Your answer must consist of one number: how many lines in the records contain "temperature".

---------- Data for review ----------

(** Lines 134-175: the temperature bands, once the table is there.
    [max_freq] is the ceiling that was in force when [check_temp] was
    entered. *)
Definition apply_bands (hz : Z) (e : thermal_env) (max_freq temp : Z)
    (s : state) : result state :=
  if temp >=? SHUTDOWN_TEMP then
    (* between mutex_lock and mutex_unlock of emergency_shutdown_mutex *)
    let s1 := log_call orderly_poweroff s in
    do f <- table_freq (table s1) (limit_idx s1);
    Ok (setmaxfreq hz e f temp false (with_enabled 0 s1))
  else
    let hyst := temp_hysteresis_degC (msm_thermal_info s) in
    let step := freq_step (msm_thermal_info s) in
    let near_limit := temp >? u32 (throttle_temp s - hyst) in
    if temp >=? u32 (throttle_temp s) then
      if limit_idx s =? limit_idx_low s
      then Ok (reschedule hz temp near_limit s)
      else
        let idx := s32 (limit_idx s - step) in
        let idx := if idx <? limit_idx_low s then limit_idx_low s else idx in
        do f <- table_freq (table s) idx;
        Ok (apply_if_changed hz e f temp near_limit (with_limit_idx idx s))
    else if temp <? u32 (throttle_temp s - hyst) then
      if limit_idx s =? limit_idx_high s
      then Ok (reschedule hz temp near_limit s)
      else
        let idx := s32 (limit_idx s + step) in
        if idx >=? limit_idx_high s then
          Ok (apply_if_changed hz e MSM_CPUFREQ_NO_LIMIT temp near_limit
                (with_limit_idx (limit_idx_high s) s))
        else
          do f <- table_freq (table s) idx;
          Ok (apply_if_changed hz e f temp near_limit (with_limit_idx idx s))
    else Ok (apply_if_changed hz e max_freq temp near_limit s).

Definition check_temp (hz : Z) (e : thermal_env) (s : state) : result state :=
  let max_freq := limited_max_freq s in
  if negb (tsens_ret e =? 0) then Ok (reschedule hz 0 false s)
  else
    let temp := u32 (tsens_temp e) in
    do r <- init_limits e s;
    if negb (fst r =? 0) then Ok (reschedule hz temp false (snd r))
    else apply_bands hz e max_freq temp (snd r).

Definition set_throttle_temp (val : kparam) (s : state) : Z * state :=
  match val with
  | NullVal => (- EINVAL, s)
  | _ =>
    let '(ret, num) := strict_strtol val in
    if (ret =? - EINVAL) || (num >? MAX_THROTTLE_TEMP) || (num <? COOL_TEMP)
    then (- EINVAL, s)
    else
      let '(ret, v) := param_set_int val (u32 (throttle_temp s)) in
      (ret, with_throttle_temp (s32 v) s)
  end.

(** The variables as the C initialisers leave them, then
    [msm_thermal_init]. *)
Definition msm_thermal_init (pdata : msm_thermal_data) : state :=
  {| enabled := 1; msm_thermal_info := pdata;
     limited_max_freq := MSM_CPUFREQ_NO_LIMIT;
     check_temp_work := Some 0;
     limit_idx := 0; limit_idx_low := 0; limit_idx_high := 0;
     table := None; limit_init := 0;
     throttle_temp := DEFAULT_THROTTLE_TEMP;
     calls := [] |}.

(** The workqueue runs [check_temp] while the work is pending, and takes
    it off the queue first. *)
Definition run_check_temp (hz : Z) (e : thermal_env) (s : state)
  : result state :=
  match check_temp_work s with
  | Some _ => check_temp hz e (with_check_temp_work None s)
  | None => Ok s
  end.

(** The polling chain: one run of the work per reading, for as long as the
    work re-arms itself. *)
Fixpoint poll (hz : Z) (es : list thermal_env) (s : state) : result state :=
  match es with
  | [] => Ok s
  | e :: es' => do s' <- run_check_temp hz e s; poll hz es' s'
  end.

(** [check_temp] entered once per reading, whoever calls it. *)
Fixpoint invoke (hz : Z) (es : list thermal_env) (s : state) : result state :=
  match es with
  | [] => Ok s
  | e :: es' => do s' <- check_temp hz e s; invoke hz es' s'
  end.

Definition poweroffs (s : state) : nat :=
  length (List.filter (fun c => match c with orderly_poweroff => true | _ => false end)
                      (calls s)).

(** *** What the proofs observe of a state *)

(** Everything but the queue, the ceiling in force and the call log (of
    which only the number of power-off calls is kept). *)
Definition core (s : state)
  : Z * Z * Z * option (list Z) * Z * Z * msm_thermal_data * Z * nat :=
  (limit_idx s, limit_idx_low s, limit_idx_high s, table s, limit_init s,
   throttle_temp s, msm_thermal_info s, enabled s, poweroffs s).

(** The index [check_temp] leaves below the shutdown band, for a state
    whose table is resolved. *)
Definition next_limit_idx (temp : Z) (s : state) : Z :=
  let hyst := temp_hysteresis_degC (msm_thermal_info s) in
  let step := freq_step (msm_thermal_info s) in
  if temp >=? u32 (throttle_temp s) then
    if limit_idx s =? limit_idx_low s then limit_idx s
    else if s32 (limit_idx s - step) <? limit_idx_low s then limit_idx_low s
         else s32 (limit_idx s - step)
  else if temp <? u32 (throttle_temp s - hyst) then
    if limit_idx s =? limit_idx_high s then limit_idx s
    else if s32 (limit_idx s + step) >=? limit_idx_high s then limit_idx_high s
         else s32 (limit_idx s + step)
  else limit_idx s.

(** The table is resolved, the index is inside the validated range, and
    the configuration keeps the 32-bit arithmetic of the step from
    wrapping. *)
Definition resolved (s : state) : Prop :=
  limit_init s <> 0
  /\ (exists t, table s = Some t /\ limit_idx_high s < Z.of_nat (length t))
  /\ 0 <= limit_idx_low s <= limit_idx s
  /\ limit_idx s <= limit_idx_high s
  /\ 0 <= freq_step (msm_thermal_info s)
  /\ freq_step (msm_thermal_info s) + limit_idx_high s < 2 ^ 31.


(** *** What the specification says of this driver *)

(** Power-off is requested at most once, however often the sampling step
    is entered. *)
Definition shutdown_at_most_once (hz : Z) (es : list thermal_env) (s : state)
  : Prop :=
  forall s', invoke hz es s = Ok s' -> (poweroffs s' <= 1)%nat.

(** A reading in the shutdown band requests power-off, puts the ceiling at
    the lowest frequency of the range and leaves no poll scheduled. *)
Definition shutdown_clamps_to_minimum (hz : Z) (e : thermal_env) (s : state)
  : Prop :=
  tsens_ret e = 0 ->
  SHUTDOWN_TEMP <= u32 (tsens_temp e) ->
  exists s',
    run_check_temp hz e s = Ok s'
    /\ poweroffs s' = S (poweroffs s)
    /\ table_freq (table s') (limit_idx_low s') = Ok (limited_max_freq s')
    /\ check_temp_work s' = None.


(** The sensor answers with a temperature in the shutdown band. *)
Definition shutdown_reading (e : thermal_env) : Prop :=
  tsens_ret e = 0 /\ SHUTDOWN_TEMP <= u32 (tsens_temp e).



(** *** Switching the limiter off, and probing *)

(** [cancel_delayed_work] and [flush_scheduled_work] leave nothing queued
    (no entry runs while another is in progress); then the ceiling is
    lifted on every cpu unless none is in force. *)
Definition disable_msm_thermal (e : thermal_env) (s : state) : state :=
  let s1 := with_check_temp_work None s in
  if limited_max_freq s1 =? MSM_CPUFREQ_NO_LIMIT then s1
  else fold_left (update_cpu_max_freq e MSM_CPUFREQ_NO_LIMIT)
                 (seq 0 (nr_possible_cpus e)) s1.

----------

* Final answer: 2